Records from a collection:
----

(** ** File names *)

Lemma u_strncpy_filled n dst src m :
  0 ≤ dst → dst + Z.of_nat n ≤ W32 → 0 ≤ src → src + Z.of_nat n ≤ W32 →
  dst + Z.of_nat n ≤ src ∨ src + Z.of_nat n ≤ dst →
  (∀ i, 0 ≤ i < Z.of_nat n → load8 m (src + i) ≠ 0) →
  filled m (u_strncpy_loop n dst src m) dst (Z.of_nat n) (λ i, load8 m (src + i)).
Proof.
  revert dst src m. induction n as [|n IH]; intros dst src m Hd Hdn Hs Hsn Ho Hz a Ha; cbn [u_strncpy_loop].
  - by rewrite bool_decide_false by lia.
  - set (m1 := store8 dst (load8 m src) m).
    assert (∀ x, 0 ≤ x < W32 → x ≠ dst → load8 m1 x = load8 m x) as H1.
    { intros x Hx Hn. unfold m1. rewrite load8_store8, bool_decide_false by lia. done. }
    rewrite loadc_0, H1, (proj2 (Z.eqb_neq _ _)) by (try lia; specialize (Hz 0); rewrite Z.add_0_r in Hz; apply Hz; lia).
    rewrite (IH (dst + 1) (src + 1)); try lia.
    + pose proof (load8_range m src). repeat (case_bool_decide; try lia).
      * rewrite H1 by lia. f_equal. lia.
      * assert (a = dst) as -> by lia. unfold m1. rewrite load8_store8, bool_decide_true by lia. unfold u8.
        rewrite Z.mod_small by lia. f_equal. lia.
      * apply H1; lia.
    + intros i Hi. rewrite H1 by lia. replace (src + 1 + i) with (src + (i + 1)) by lia. apply Hz. lia.
Qed.

Section names.
Context {K : Type} `{KE : SysEntry K}.

Lemma u_strlen_run a l m : a ≠ 0 → Z.of_nat (length l) < 2147483648 → cstr m a l → u_strlen a m = Ret (Z.of_nat (length l), m).
Proof.
  intros Ha Hl Hs. unfold u_strlen, deref. rewrite (proj2 (Z.eqb_neq _ _) Ha).
  apply (loopw_Ret (S (length l))); [unfold W32; lia|].
  assert (∀ k, (k ≤ length l)%nat → loop (S k) (λ n m, if loadc m (a + n) =? 0 then Ret (inr n, m)
    else if n + 1 <? 2147483648 then Ret (inl (n + 1), m) else Fault) (Z.of_nat (length l - k)) m =
    Ret (Z.of_nat (length l), m)) as Hk.
  { induction k as [|k IH]; intros Hle.
    - apply loop_inr. rewrite Nat.sub_0_r, loadc_0, (cs_end _ _ _ Hs). done.
    - destruct (lookup_lt_is_Some_2 l (length l - S k)) as [c Hc]; [lia|].
      destruct (cs_char _ _ _ Hs _ _ Hc) as [Hlc Hn]. rewrite <- IH by lia. apply loop_inl.
      rewrite loadc_0, Hlc, (proj2 (Z.eqb_neq _ _) Hn), (proj2 (Z.ltb_lt _ _)) by lia. do 3 f_equal. lia. }
  specialize (Hk (length l) ltac:(lia)). by rewrite Nat.sub_diag in Hk.
Qed.

(** The position of the last slash, -1 without one. *)
Lemma last_slash_run dir base a (s : ust K) :
  (∀ i c, (dir ++ base) !! i = Some c → load8 (umem s) (a + Z.of_nat i) = c) →
  Forall (λ c, c ≠ 47) base → (dir = [] ∨ last dir = Some 47) →
  loop (S (length base)) (λ pos,
      if pos >=? 0 then
        let! c := getch (a + pos) in
        ret (if c =? 47 then inr pos else inl (pos - 1))
      else ret (inr pos)) (Z.of_nat (length (dir ++ base)) - 1) s = Ret (Z.of_nat (length dir) - 1, s).
Proof.
  intros Hs Hb Hd. revert Hs. induction base as [|c base IH] using rev_ind; intros Hs.
  - rewrite app_nil_r in *. apply loop_inr. destruct dir as [|d dir _] using rev_ind; [done|].
    rewrite length_app. cbn [length]. rewrite Z.geb_leb, (proj2 (Z.leb_le _ _)) by lia.
    unfold getch, gets. erewrite bind_Ret by done. destruct Hd as [?|Hd]; [by destruct dir|].
    rewrite last_snoc in Hd. injection Hd as ->. rewrite loadc_eq by lia.
    replace (Z.of_nat (length dir + 1) - 1) with (Z.of_nat (length dir)) by lia.
    rewrite (Hs (length dir) 47); [done|]. by rewrite lookup_app_r, Nat.sub_diag by lia.
  - apply Forall_app in Hb as [Hb [Hc _]%Forall_cons]. rewrite app_assoc in *.
    rewrite (length_app base), (length_app (dir ++ base)). cbn [length].
    replace (length base + 1)%nat with (S (length base)) by lia.
    erewrite loop_inl; [apply IH; [done|]|].
    + intros i d Hi. apply Hs. by apply lookup_app_l_Some.
    + rewrite Z.geb_leb, (proj2 (Z.leb_le _ _)) by lia. unfold getch, gets. erewrite bind_Ret by done.
      rewrite loadc_eq by lia. replace (Z.of_nat (length (dir ++ base) + 1) - 1) with (Z.of_nat (length (dir ++ base))) by lia.
      rewrite (Hs (length (dir ++ base)) c) by (by rewrite lookup_app_r, Nat.sub_diag by lia).
      by rewrite (proj2 (Z.eqb_neq _ _) Hc).
Qed.

(** The name of a file.  [get_filename] copies the characters behind the last slash of a
    path to the array it is given and returns their number.  It stores no zero behind them:
    the byte there keeps the value it had, so that the caller, [cp_r], gets a longer name
    when that byte is not zero by chance. *)
Theorem get_filename_base dir base path filename (s : ust K) :
  cstr (umem s) path (dir ++ base) → path ≠ 0 → Z.of_nat (length (dir ++ base)) < 2147483648 →
  dir ++ base ≠ [] → Forall (λ c, c ≠ 47) base → (dir = [] ∨ last dir = Some 47) →
  0 ≤ filename → filename + Z.of_nat (length base) < W32 →
  filename + Z.of_nat (length base) ≤ path ∨ path + Z.of_nat (length (dir ++ base)) ≤ filename →
  runs (get_filename path filename) s (λ n s', n = Z.of_nat (length base) ∧ ∃ m, s' = set_umem m s ∧
    bytes m filename n = base ∧ load8 m (filename + n) = load8 (umem s) (filename + n)).
Proof.
  intros Hs Hp Hlen Hne Hb Hd Hf Hfw Ho. pose proof (cs_addr _ _ _ Hs) as Ha. unfold get_filename, mem_.
  eapply runs_bind_eq; [by apply zoom_read, u_strlen_run|]. rewrite (proj2 (Z.eqb_neq _ _)) by (destruct (dir ++ base); done).
  eapply runs_bind_eq; [apply (loopw_Ret (S (length base))); [|apply last_slash_run; [|done|done]]|].
  { rewrite length_app in Ha. unfold W32 in *. lia. }
  { intros i c Hi. by apply (cs_char _ _ _ Hs). }
  rewrite length_app in *. replace (path + (Z.of_nat (length dir) - 1) + 1) with (path + Z.of_nat (length dir)) by lia.
  replace (Z.of_nat (length dir + length base) - (Z.of_nat (length dir) - 1 + 1)) with (Z.of_nat (length base)) by lia.
  eapply runs_bind_eq; [by apply zoom_Ret|]. apply runs_ret. split; [lia|]. rewrite Nat2Z.id.
  eexists. split; [done|]. change (lget s) with (umem s). replace (_ - _ - 1) with (Z.of_nat (length base)) by lia.
  assert (∀ i c, base !! i = Some c → load8 (umem s) (path + Z.of_nat (length dir) + Z.of_nat i) = c ∧ c ≠ 0) as Hc.
  { intros i c Hi. rewrite <- Z.add_assoc, <- Nat2Z.inj_add. apply (cs_char _ _ _ Hs).
    rewrite lookup_app_r by lia. by replace (length dir + i - length dir)%nat with i by lia. }
  pose proof (u_strncpy_filled (length base) filename (path + Z.of_nat (length dir)) (umem s)) as Hm.
  do 5 (specialize (Hm ltac:(lia))). assert (∀ i, 0 ≤ i < Z.of_nat (length base) →
    load8 (umem s) (path + Z.of_nat (length dir) + i) ≠ 0) as Hz.
  { intros i Hi. destruct (lookup_lt_is_Some_2 base (Z.to_nat i)) as [c Hi']; [lia|].
    destruct (Hc _ _ Hi') as [E Hn]. rewrite Z2Nat.id in E by lia. congruence. }
  specialize (Hm Hz). split; [|by rewrite (Hm (filename + Z.of_nat (length base)) ltac:(lia)), bool_decide_false by lia].
  apply list_eq. intros i. unfold bytes. rewrite list_lookup_fmap.
  destruct (base !! i) as [c|] eqn:Ei.
  - apply lookup_lt_Some in Ei as Hi. rewrite lookup_seqZ_lt by lia. cbn [fmap option_fmap option_map]. f_equal.
    rewrite Hm, bool_decide_true by lia. destruct (Hc _ _ Ei) as [<- _]. f_equal. lia.
  - apply lookup_ge_None in Ei. by rewrite lookup_seqZ_ge by lia.
Qed.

----

Required work: Retype the first line of the entries and every line after it, please, through the line that contains "(∀ i, 0 ≤ i < Z.of_nat n". Add nothing.

Solution to this problem:
(** ** File names *)

Lemma u_strncpy_filled n dst src m :
  0 ≤ dst → dst + Z.of_nat n ≤ W32 → 0 ≤ src → src + Z.of_nat n ≤ W32 →
  dst + Z.of_nat n ≤ src ∨ src + Z.of_nat n ≤ dst →
  (∀ i, 0 ≤ i < Z.of_nat n → load8 m (src + i) ≠ 0) →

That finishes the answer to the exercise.